MB: I have my DTM [Distinguished Toastmaster] in Toastmasters. The only sin is speaking too long. Everything is timed. You have to give people time to take in what you've said, and you have to make sure you're not going to look for words in such a way that you're ahhing, umming and doing all those fillers that are so distracting. The pregnant pause is sometimes a nice little device.

PT: Describe your personality.

MB: I tend to be very enthusiastic, forward and bubbly. I don't let things stand in my way. I'm like a freight train sometimes when I get an idea and go forward with it.

PT: Have you had a midlife crisis?

MB: I've been through breast cancer. If anything teaches you about living life, it's that.

PT: Was it difficult getting used to the rural nature of your lifestyle?
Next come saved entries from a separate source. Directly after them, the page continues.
(* ===== verification/FwIpFacts.v ===== *)
(** pcn-firewall, compiling a rule set: the address tables, and the longest
    prefix match on them.  The masks of [ipFromRulesToMap] are applied to
    addresses in network byte order, so they select leading bits only when the
    prefix is a whole number of octets; for such rules the entry that the trie
    returns holds exactly the rules whose prefix contains the packet's address. *)
From Stdlib Require Import ZArith Lia.
From stdpp Require Import base sets list strings numbers.
From S2P Require Import Prelude.
From S2P Require Import Bpf.
From S2P Require Import NetUtils.
From S2P Require Import FwRule.
From S2P Require Import FwFlags.
From S2P Require Import FwRuleFacts.
From S2P Require Import FwBits.
From S2P Require Import FwMaps.
From S2P Require Import FwMapsFacts.
#[local] Open Scope Z_scope.
#[local] Open Scope cpp_scope.

Definition addr_of (type : Z) (r : ChainRule) : option IpAddr :=
  if type =? SOURCE_TYPE then ipSrc r else ipDst r.
Definition prefix_of (type : Z) (r : ChainRule) : option (Z * Z) :=
  (fun a => (ip a, netmask a)) <$> addr_of type r.

(** The test of the loops: the rule's prefix contains the entry. *)
Definition covers (type : Z) (a : Z * Z) (r : ChainRule) : bool :=
  no_field_or (prefix_of type)
    (fun p => (Z.land a.1 (ip_mask p.2) =? Z.land p.1 (ip_mask p.2)) && (p.2 <=? a.2)) r.

Definition ip_key (a : IpAddr) : Z * Z := (ip a, netmask a).

(** * Masks of whole octets *)
Definition octets (n : Z) : bool := bool_decide (n ∈ [0; 8; 16; 24; 32]).

Lemma be32_bytes x :
  0 <= x < 2 ^ 32 ->
  exists x0 x1 x2 x3, 0 <= x0 < 256 /\ 0 <= x1 < 256 /\ 0 <= x2 < 256 /\ 0 <= x3 < 256 /\
    x = x0 + x1 * 2 ^ 8 + x2 * 2 ^ 16 + x3 * 2 ^ 24 /\
    be32 x = x0 * 2 ^ 24 + x1 * 2 ^ 16 + x2 * 2 ^ 8 + x3.
Proof.
  intros Hx. exists (x mod 256), ((x / 2 ^ 8) mod 256), ((x / 2 ^ 16) mod 256), ((x / 2 ^ 24) mod 256).
  repeat (split; [apply Z.mod_pos_bound; lia|]). split; [|done]. div_mod.
Qed.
MB: When we first moved out here, we lived in a mobile home park. We bought our first house, and we had some land around us, and I quickly got used to not having neighbors, not hearing everyone else's TVs.

PT: I like the stages in your life, how you progress in totally different directions.

MB: By the time I was 21, I graduated from college and was married. By the time I was 30, all of my children were weaned, out of diapers and getting to be very independent people. By the time I was 40, they were moving into the high school years. Now here I am in my 50s with this business.

PT: You've bonded with the house?

MB: From the first time I looked at it, I don't think I ever wanted to leave. I love this house. The Sisters of St. Joseph, who owned this place for 60 years, added the front porch. You never know when they're going to show up or what stories they will tell about their times here.

PT: Tell me a little about the history of Marjim Manor:

PT: What do you do for fun?

MB: My husband, I and all three of our children are in the Barker Lions together. I still do Toastmasters. Right now, most of my fun time is spent here doing ghost stories. I do needlework on occasion. I knit. I like those handcrafts, and I do a lot of family genealogy. I've just inherited a whole pile of pictures. I wrote one book, "The Legend of Appleton Hall," and I'm working on a second volume.

PT: Do you keep a journal?

MB: No. For me, everything is a speech, whether positive or negative. I turned breast cancer into "Five Lessons I Learned by Having Breast Cancer." Some are serious and some are amusing. I have a relative who is an author you might be familiar with, Studs Terkel. He was my great-uncle. We knew him as Uncle Louis.